** Task prompt **
Look through the data below for the line with "replace (S (index", and transcribe it exactly together with each line after it up to and including the line with "(0 < index p /\". Give nothing else.

######

(** What a turn does, as the effect of the instruction. *)
Lemma turn_effect s (h : W) m x i (e := effect i (cur_pc s) (reg_value s (i_rs i)) (reg_value s (i_rt i)) (HI s) (LO s)) :
  same_registers s m → cpu_ok m → ifetch (cur_pc s) s = Done (x, s) → Decode (u32 x) = Done i → instruction_wf i →
  agrees i (cur_pc s) (next_pc s) (reg_value s (i_rs i)) (reg_value s (i_rt i)) →
  ∃ s', turn host flags (s, h) = Done (None, (s', h)) ∧ match_registers s' (set_writes e.1 m) ∧
    cur_pc s' = next_pc s ∧ next_pc s' = default (s32 (next_pc s + 4)) e.2 ∧ mem s' = mem s.
Proof.
  intros Hs Hok Hif HD Hi Hag. pose proof (sr_length _ _ Hs) as Hlen. pose proof (fetched_match s m Hs (proj1 Hok)) as Hm.
  destruct (Decode_fields x i HD) as [fmt Ei]. pose proof (same_reads s m i Hs Hok Hi) as [_ _ _ _ _ (Ia & Ib & _)].
  destruct (decide (x = 0)) as [-> | Hx].
  - destruct (turn_run s h 0 (fetched s) Hlen Hif eq_refl) as [text Ht]. exists (set_printed text (fetched s)).
    split; [done |]. injection HD as <-. split; [by apply match_zero | done].
  - assert (∀ r, 0 ≤ r < 32 → Reg (fetched s) !! Z.to_nat r = Some (reg_value s r)) as Hv by (intros; by apply fetched_value).
    assert (i_rs i = f_rs x ∧ i_rt i = f_rt x) as [Ers Ert] by (by rewrite Ei).
    pose proof (switch_continues host flags x (cur_pc s) _ _ (fetched s) h (proj1 Hm)
      (Hv (f_rs x) (field_range x 21)) (Hv (f_rt x) (field_range x 16))) as Hsw.
    rewrite <- Ers, <- Ert in Hsw. specialize (Hsw Ia Ib i HD Hag). unfold continues in Hsw. fold e in Hsw.
    assert (match_registers (go_to e.2 (fetched s)) m) as Hm' by (by destruct e.2).
    destruct (turn_run s h x (put_writes e.1 (go_to e.2 (fetched s))) Hlen Hif) as [text Ht]; [by rewrite decide_True |].
    eexists. split; [exact Ht |]. destruct (put_writes_pcs e.1 (go_to e.2 (fetched s))) as (E1 & E2 & E3).
    split; [apply (match_writes e.1 _ _ (effect_writes _ _ _ _ _ _ Hi) Hm') |]. simpl. rewrite E1, E2, E3. by destruct e.2.
Qed.
End both.
Lemma fuse_nonneg (config : AnalysisConfig) (combinedData : list Sample) :
  Forall rawNonneg combinedData -> 0 <= audioWeight config <= 100 ->
  Forall (fun d => 0 <= value d) (fuse config combinedData).
Proof.
  intros H Hw. unfold fuse.
  apply (Forall_by_map value (fun x => 0 <= x) _ _ (markSceneCuts_value _ _ _)).
  pose proof (processedData_bounds config combinedData H Hw) as Hb.
  weaken_forall Hb.
Qed.

(** ** Peak detection *)

Lemma peak_guard (threshold : Q) (prev curr next : Sample) :
  Qltb (value prev) (value curr) && Qltb (value next) (value curr)
  && Qltb threshold (value curr) = true
  <-> peakShape threshold prev curr next.
Proof.
  unfold peakShape. rewrite !andb_true_iff, !Qltb_lt. tauto.
Qed.

Lemma peakScan_spec (threshold : Q) (l : list Sample) (i : nat) (p : Peak) :
  In p (peakScan threshold i l) <->
  exists j prev next,
    index p = (i + j)%nat /\
    nth_error l j = Some prev /\
    nth_error l (S j) = Some (sample p) /\
    nth_error l (S (S j)) = Some next /\
    peakShape threshold prev (sample p) next.
Proof.
  revert i. induction l as [|prev rest IH]; intros i.
  - simpl. split; [tauto|]. intros (j & a & b & _ & H & _). destruct j; discriminate.
  - cbn [peakScan]. destruct rest as [|curr [|next rest']].
    + split; [intros []|]. intros (j & a & b & _ & _ & H & _).
      destruct j as [|[|j]]; discriminate.
    + split; [intros []|]. intros (j & a & b & _ & _ & _ & H & _).
      destruct j as [|[|[|j]]]; discriminate.
    + rewrite in_app_iff, IH. split.
      * intros [H | (j & a & b & Hi & Ha & Hc & Hb & Hs)].
        -- destruct (_ && _) eqn:G; [|destruct H].
           destruct H as [<- | []]. apply peak_guard in G.
           exists 0%nat, prev, next. simpl. rewrite Nat.add_0_r. tauto.
        -- exists (S j), a, b. rewrite <- Nat.add_succ_comm. tauto.
      * intros (j & a & b & Hi & Ha & Hc & Hb & Hs). destruct j as [|j].
        -- left. simpl in Ha, Hc, Hb.
           injection Ha as <-. injection Hb as <-. injection Hc as Hc.
           apply peak_guard in Hs. rewrite <- Hc in Hs. rewrite Hs.
           left. destruct p as [sp ip]. simpl in *. rewrite Nat.add_0_r in Hi.
           now subst.
        -- right. exists j, a, b. rewrite Nat.add_succ_comm. tauto.
Qed.

Lemma findPeaks_spec (config : AnalysisConfig) (smoothedData : list Sample) (p : Peak) :
  In p (findPeaks config smoothedData) <->
  exists prev next,
    (0 < index p)%nat /\
    nth_error smoothedData (index p - 1) = Some prev /\
    nth_error smoothedData (index p) = Some (sample p) /\
    nth_error smoothedData (index p + 1) = Some next /\
    peakShape (peakThreshold config smoothedData) prev (sample p) next.
Proof.
  unfold findPeaks. rewrite peakScan_spec. split.
  - intros (j & a & b & Hi & Ha & Hc & Hb & Hs). exists a, b.
    replace (index p - 1)%nat with j by lia.
    replace (index p + 1)%nat with (S (S j)) by lia.
    replace (index p) with (S j) at 2 by lia.
    repeat split; try assumption; try apply Hs. lia.
  - intros (a & b & Hpos & Ha & Hc & Hb & Hs). exists (index p - 1)%nat, a, b.
    replace (S (S (index p - 1))) with (index p + 1)%nat by lia.
    replace (S (index p - 1)) with (index p) by lia.
    repeat split; try assumption; try apply Hs. lia.
Qed.

Lemma findPeaks_index (config : AnalysisConfig) (smoothedData : list Sample) (p : Peak) :
  In p (findPeaks config smoothedData) ->
  (0 < index p /\ index p + 1 < length smoothedData)%nat /\
  nth_error smoothedData (index p) = Some (sample p).
Proof.
  intros H. apply findPeaks_spec in H.
  destruct H as (a & b & Hpos & _ & Hc & Hb & _).
  split; [split; [exact Hpos|]|exact Hc].
  apply nth_error_Some. rewrite Hb. discriminate.
Qed.

(** C4.  An index i is registered as a peak if and only if it is strictly
    interior (0 < i < length - 1) and the smoothed value at i is strictly
    greater than the value at i - 1, than the value at i + 1 and than
    peakThreshold = mean(smoothed value) * (1 + sensitivity / 50); the
    registered peak carries the sample at i; an index whose value equals a
    neighbour's (a flat top) is not registered. *)
Theorem peak_rule (config : AnalysisConfig) (smoothedData : list Sample) (i : nat) :
  peakThreshold config smoothedData
    == sumBy value smoothedData / ofNat (length smoothedData)
       * (1 + sensitivity config / 50) /\
  ((exists p, In p (findPeaks config smoothedData) /\ index p = i) <->
   (0 < i /\ i < length smoothedData - 1)%nat /\
   exists prev curr next,
     nth_error smoothedData (i - 1) = Some prev /\
     nth_error smoothedData i = Some curr /\
     nth_error smoothedData (i + 1) = Some next /\
     value curr > value prev /\ value curr > value next /\
     value curr > peakThreshold config smoothedData) /\
  (forall p, In p (findPeaks config smoothedData) ->
     nth_error smoothedData (index p) = Some (sample p)) /\
  (forall prev curr next,
     nth_error smoothedData (i - 1) = Some prev ->
     nth_error smoothedData i = Some curr ->
     nth_error smoothedData (i + 1) = Some next ->
     value curr == value prev \/ value curr == value next ->
     ~ exists p, In p (findPeaks config smoothedData) /\ index p = i).
Proof.
  split; [reflexivity|]. split; [|split].
  - split.
    + intros (p & Hp & <-). pose proof (findPeaks_index _ _ _ Hp) as [[H0 H1] _].
      split; [lia|]. apply findPeaks_spec in Hp.
      destruct Hp as (a & b & _ & Ha & Hc & Hb & Hs).
      exists a, (sample p), b. unfold peakShape in Hs. tauto.
    + intros ([H0 H1] & a & c & b & Ha & Hc & Hb & G1 & G2 & G3).
      exists {| sample := c; index := i |}. split; [|reflexivity].
      apply findPeaks_spec. exists a, b. simpl. unfold peakShape. tauto.
  - intros p Hp. apply (findPeaks_index _ _ _ Hp).
  - intros a c b Ha Hc Hb Heq (p & Hp & <-). apply findPeaks_spec in Hp.
    destruct Hp as (a' & b' & _ & Ha' & Hc' & Hb' & Hs).
    assert (Ea : a' = a) by congruence.
    assert (Eb : b' = b) by congruence.
    assert (Ec : sample p = c) by congruence.
    subst a' b'. rewrite Ec in Hs.
    unfold peakShape in Hs. destruct Heq as [E | E]; rewrite E in Hs; lra.
Qed.

Lemma peakScan_threshold_incl (th1 th2 : Q) (l : list Sample) (i : nat) :
  th1 <= th2 -> incl (peakScan th2 i l) (peakScan th1 i l).
Proof.
  intros Hth p. rewrite !peakScan_spec.
  intros (j & a & b & Hi & Ha & Hc & Hb & Hs). exists j, a, b.
  unfold peakShape in *. repeat split; try tauto. lra.
Qed.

######

** Task solution **
    replace (S (index p - 1)) with (index p) by lia.
    repeat split; try assumption; try apply Hs. lia.
Qed.

Lemma findPeaks_index (config : AnalysisConfig) (smoothedData : list Sample) (p : Peak) :
  In p (findPeaks config smoothedData) ->
  (0 < index p /\ index p + 1 < length smoothedData)%nat /\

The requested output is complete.